#### Prompt:
Which lines have the string "body"? Copy all of them from the entries below.

[Records — start]

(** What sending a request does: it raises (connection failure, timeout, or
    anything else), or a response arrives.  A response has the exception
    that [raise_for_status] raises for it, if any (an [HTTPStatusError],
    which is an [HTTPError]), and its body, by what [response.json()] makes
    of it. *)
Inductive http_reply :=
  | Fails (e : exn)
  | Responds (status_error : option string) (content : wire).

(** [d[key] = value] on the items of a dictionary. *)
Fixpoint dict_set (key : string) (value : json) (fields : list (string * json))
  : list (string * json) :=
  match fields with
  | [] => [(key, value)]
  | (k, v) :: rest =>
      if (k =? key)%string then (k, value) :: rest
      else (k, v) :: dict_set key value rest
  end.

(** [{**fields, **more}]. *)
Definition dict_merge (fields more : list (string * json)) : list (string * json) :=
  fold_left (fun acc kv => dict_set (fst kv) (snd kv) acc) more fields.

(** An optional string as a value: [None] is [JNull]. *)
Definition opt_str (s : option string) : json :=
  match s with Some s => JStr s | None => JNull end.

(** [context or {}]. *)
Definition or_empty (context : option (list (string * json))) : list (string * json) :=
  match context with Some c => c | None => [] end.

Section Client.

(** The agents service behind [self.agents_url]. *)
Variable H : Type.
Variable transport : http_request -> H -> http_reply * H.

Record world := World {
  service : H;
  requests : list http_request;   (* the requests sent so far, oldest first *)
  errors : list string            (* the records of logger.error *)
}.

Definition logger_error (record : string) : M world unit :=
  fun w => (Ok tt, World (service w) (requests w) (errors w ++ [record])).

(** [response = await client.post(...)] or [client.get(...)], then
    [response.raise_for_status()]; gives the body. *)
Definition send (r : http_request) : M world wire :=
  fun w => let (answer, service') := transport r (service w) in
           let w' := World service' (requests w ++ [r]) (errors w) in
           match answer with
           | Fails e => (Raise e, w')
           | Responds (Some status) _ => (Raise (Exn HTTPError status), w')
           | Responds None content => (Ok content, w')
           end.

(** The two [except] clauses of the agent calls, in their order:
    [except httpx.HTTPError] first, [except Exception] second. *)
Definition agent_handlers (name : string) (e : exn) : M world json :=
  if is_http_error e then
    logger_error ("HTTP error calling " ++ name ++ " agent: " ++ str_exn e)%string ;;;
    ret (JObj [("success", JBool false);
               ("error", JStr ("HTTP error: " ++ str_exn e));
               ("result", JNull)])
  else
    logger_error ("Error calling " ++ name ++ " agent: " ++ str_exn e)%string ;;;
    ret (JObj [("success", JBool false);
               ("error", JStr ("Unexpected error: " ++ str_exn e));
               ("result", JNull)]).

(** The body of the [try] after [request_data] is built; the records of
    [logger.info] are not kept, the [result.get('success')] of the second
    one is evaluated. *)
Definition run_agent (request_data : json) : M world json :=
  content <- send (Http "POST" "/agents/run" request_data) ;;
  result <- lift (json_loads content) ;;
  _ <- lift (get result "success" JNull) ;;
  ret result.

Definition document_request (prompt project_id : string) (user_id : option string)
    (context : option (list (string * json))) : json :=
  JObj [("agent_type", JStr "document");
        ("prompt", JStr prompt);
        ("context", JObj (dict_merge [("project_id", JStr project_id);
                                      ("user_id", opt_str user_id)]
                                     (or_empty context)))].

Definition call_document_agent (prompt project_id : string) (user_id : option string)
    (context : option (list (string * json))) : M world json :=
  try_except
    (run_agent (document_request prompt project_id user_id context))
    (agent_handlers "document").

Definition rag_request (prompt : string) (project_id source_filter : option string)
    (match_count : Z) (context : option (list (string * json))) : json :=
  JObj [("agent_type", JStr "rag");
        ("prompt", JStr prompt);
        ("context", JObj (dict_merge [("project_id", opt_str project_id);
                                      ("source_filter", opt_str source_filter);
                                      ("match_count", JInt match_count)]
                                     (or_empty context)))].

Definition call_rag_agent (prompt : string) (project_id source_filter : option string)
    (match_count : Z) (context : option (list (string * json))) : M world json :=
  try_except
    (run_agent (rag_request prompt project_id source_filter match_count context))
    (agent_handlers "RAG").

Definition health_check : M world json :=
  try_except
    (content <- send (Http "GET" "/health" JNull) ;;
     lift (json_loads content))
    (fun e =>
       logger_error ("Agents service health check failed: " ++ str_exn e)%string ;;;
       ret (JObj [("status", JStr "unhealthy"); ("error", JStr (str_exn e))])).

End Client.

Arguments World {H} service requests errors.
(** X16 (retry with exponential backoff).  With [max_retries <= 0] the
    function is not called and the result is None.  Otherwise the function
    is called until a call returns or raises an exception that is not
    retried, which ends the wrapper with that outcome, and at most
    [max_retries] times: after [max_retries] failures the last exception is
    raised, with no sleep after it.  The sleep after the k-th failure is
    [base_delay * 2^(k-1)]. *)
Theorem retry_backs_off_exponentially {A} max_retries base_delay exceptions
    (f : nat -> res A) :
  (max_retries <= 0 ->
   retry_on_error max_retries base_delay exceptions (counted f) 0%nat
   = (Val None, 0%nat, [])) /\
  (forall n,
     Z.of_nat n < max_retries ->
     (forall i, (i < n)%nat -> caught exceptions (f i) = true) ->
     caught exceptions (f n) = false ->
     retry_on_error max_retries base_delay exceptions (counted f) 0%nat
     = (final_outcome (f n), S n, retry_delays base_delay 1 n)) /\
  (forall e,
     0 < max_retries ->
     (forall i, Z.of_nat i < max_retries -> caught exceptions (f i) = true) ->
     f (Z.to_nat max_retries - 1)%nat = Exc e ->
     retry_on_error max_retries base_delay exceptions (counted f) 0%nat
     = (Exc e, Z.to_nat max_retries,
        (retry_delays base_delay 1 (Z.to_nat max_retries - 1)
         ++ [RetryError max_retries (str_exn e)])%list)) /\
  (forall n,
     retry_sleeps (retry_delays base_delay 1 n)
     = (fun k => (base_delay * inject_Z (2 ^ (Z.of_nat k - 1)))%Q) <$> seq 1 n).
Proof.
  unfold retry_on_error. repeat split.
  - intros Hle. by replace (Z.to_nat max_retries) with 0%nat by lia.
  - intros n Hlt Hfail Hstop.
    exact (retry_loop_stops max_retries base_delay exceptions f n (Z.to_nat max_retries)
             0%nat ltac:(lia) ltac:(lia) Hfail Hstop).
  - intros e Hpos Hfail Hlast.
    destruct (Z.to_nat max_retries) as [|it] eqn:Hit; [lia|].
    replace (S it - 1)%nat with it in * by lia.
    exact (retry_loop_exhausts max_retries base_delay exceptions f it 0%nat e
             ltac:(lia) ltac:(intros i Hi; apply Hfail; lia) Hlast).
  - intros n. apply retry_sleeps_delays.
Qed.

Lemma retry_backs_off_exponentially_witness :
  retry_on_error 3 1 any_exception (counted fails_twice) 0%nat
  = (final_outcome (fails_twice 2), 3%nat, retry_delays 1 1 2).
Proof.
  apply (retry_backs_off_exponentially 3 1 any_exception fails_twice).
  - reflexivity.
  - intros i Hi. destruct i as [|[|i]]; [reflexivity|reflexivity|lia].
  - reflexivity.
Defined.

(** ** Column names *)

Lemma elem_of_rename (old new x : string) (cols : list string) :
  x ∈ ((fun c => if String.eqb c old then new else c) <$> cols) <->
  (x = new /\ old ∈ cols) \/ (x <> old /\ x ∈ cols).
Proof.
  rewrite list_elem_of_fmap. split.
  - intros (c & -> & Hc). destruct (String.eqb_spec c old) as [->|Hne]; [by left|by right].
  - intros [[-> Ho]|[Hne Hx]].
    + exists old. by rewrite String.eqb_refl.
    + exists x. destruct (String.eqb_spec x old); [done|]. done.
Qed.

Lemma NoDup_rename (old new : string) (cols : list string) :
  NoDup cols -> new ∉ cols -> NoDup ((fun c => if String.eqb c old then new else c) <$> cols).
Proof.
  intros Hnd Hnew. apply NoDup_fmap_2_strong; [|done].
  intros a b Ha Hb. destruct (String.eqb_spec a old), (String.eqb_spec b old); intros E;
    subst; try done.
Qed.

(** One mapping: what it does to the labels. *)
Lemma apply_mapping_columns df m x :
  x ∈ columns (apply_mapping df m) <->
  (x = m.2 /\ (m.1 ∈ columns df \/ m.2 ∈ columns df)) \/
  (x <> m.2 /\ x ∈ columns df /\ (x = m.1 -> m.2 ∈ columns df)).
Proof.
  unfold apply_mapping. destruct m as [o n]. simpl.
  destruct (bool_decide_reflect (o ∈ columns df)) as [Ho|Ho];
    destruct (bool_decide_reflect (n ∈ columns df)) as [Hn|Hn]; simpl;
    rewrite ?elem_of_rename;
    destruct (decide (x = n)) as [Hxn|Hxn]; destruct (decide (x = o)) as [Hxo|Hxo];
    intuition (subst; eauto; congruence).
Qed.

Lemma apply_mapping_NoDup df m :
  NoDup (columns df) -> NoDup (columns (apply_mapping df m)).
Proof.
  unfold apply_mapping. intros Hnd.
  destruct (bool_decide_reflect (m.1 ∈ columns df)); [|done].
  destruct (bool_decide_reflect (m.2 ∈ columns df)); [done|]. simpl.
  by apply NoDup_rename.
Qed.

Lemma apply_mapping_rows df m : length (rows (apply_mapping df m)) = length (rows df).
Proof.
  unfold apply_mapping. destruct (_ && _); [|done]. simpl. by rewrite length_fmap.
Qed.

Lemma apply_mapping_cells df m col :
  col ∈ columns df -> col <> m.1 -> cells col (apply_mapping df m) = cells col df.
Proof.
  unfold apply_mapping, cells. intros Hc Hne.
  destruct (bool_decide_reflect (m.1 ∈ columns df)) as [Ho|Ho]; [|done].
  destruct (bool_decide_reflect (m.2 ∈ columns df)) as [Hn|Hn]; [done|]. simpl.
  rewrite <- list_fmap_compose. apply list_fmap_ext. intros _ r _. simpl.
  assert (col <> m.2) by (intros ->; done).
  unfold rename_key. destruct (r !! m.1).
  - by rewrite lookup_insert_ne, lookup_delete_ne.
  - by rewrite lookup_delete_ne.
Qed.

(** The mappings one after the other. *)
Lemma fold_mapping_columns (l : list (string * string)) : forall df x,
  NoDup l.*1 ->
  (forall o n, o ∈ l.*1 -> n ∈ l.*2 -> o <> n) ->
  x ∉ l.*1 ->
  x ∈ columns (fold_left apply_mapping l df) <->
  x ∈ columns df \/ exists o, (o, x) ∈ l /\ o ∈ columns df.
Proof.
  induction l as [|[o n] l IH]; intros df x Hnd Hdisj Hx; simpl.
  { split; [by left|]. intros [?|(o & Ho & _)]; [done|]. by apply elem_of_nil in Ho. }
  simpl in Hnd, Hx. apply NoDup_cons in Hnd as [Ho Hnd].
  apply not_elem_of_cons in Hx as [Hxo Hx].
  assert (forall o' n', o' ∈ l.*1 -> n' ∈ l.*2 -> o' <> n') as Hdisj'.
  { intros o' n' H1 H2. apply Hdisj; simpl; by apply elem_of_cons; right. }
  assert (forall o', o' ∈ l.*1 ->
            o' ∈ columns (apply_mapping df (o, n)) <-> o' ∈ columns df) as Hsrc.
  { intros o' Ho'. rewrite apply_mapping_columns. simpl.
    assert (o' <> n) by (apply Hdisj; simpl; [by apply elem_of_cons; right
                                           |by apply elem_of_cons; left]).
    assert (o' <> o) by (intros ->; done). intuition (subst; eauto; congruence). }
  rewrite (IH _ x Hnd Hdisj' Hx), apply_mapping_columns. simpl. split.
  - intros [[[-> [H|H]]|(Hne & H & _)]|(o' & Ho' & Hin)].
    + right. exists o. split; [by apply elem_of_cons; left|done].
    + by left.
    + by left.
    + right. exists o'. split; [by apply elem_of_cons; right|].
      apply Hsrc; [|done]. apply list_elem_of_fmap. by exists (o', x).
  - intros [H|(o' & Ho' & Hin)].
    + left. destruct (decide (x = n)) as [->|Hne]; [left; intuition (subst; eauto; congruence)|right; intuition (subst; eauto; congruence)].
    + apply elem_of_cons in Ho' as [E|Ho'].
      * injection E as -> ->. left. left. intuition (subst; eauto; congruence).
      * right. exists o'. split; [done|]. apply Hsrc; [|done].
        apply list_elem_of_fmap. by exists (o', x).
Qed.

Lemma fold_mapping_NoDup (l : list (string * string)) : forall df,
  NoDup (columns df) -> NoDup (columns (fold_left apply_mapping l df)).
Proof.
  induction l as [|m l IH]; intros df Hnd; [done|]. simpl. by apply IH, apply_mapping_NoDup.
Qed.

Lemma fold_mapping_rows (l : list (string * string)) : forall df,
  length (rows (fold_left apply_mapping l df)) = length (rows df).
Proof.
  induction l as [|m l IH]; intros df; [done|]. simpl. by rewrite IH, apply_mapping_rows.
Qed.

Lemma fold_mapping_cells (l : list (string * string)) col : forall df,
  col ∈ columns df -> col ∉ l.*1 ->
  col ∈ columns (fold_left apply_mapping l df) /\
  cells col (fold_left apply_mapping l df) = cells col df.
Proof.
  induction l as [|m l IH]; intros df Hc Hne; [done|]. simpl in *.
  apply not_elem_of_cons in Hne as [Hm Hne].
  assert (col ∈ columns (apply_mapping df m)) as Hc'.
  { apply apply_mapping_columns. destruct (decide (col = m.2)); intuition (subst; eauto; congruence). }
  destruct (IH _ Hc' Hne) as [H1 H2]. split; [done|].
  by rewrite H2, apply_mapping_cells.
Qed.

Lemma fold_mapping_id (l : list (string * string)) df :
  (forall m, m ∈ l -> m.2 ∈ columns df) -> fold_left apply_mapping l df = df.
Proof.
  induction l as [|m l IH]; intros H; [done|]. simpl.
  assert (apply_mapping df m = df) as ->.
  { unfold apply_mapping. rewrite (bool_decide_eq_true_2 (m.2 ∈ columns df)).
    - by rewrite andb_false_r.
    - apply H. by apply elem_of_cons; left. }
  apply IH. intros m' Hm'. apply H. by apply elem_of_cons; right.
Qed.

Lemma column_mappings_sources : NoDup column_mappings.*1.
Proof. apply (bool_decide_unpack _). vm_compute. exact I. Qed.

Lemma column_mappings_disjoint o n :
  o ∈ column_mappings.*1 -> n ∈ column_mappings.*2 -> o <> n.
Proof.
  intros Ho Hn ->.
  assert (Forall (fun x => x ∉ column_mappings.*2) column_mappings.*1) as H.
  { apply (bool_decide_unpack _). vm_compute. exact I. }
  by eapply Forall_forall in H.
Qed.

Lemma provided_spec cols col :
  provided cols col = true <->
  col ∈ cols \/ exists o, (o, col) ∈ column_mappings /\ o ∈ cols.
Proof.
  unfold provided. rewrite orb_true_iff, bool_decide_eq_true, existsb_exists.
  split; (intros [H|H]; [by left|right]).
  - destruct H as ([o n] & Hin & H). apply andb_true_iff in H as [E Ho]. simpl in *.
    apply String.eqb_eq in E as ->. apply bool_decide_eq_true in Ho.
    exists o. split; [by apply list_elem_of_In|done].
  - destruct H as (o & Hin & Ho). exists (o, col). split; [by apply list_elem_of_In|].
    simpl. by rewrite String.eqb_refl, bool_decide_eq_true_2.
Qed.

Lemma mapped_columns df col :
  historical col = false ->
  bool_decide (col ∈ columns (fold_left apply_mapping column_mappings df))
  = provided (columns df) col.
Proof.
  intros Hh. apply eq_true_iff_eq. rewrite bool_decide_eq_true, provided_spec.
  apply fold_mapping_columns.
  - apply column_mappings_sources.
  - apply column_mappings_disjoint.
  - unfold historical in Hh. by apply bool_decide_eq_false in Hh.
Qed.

[Records — finish]

#### Expected output:
    which is an [HTTPError]), and its body, by what [response.json()] makes
    [response.raise_for_status()]; gives the body. *)
(** The body of the [try] after [request_data] is built; the records of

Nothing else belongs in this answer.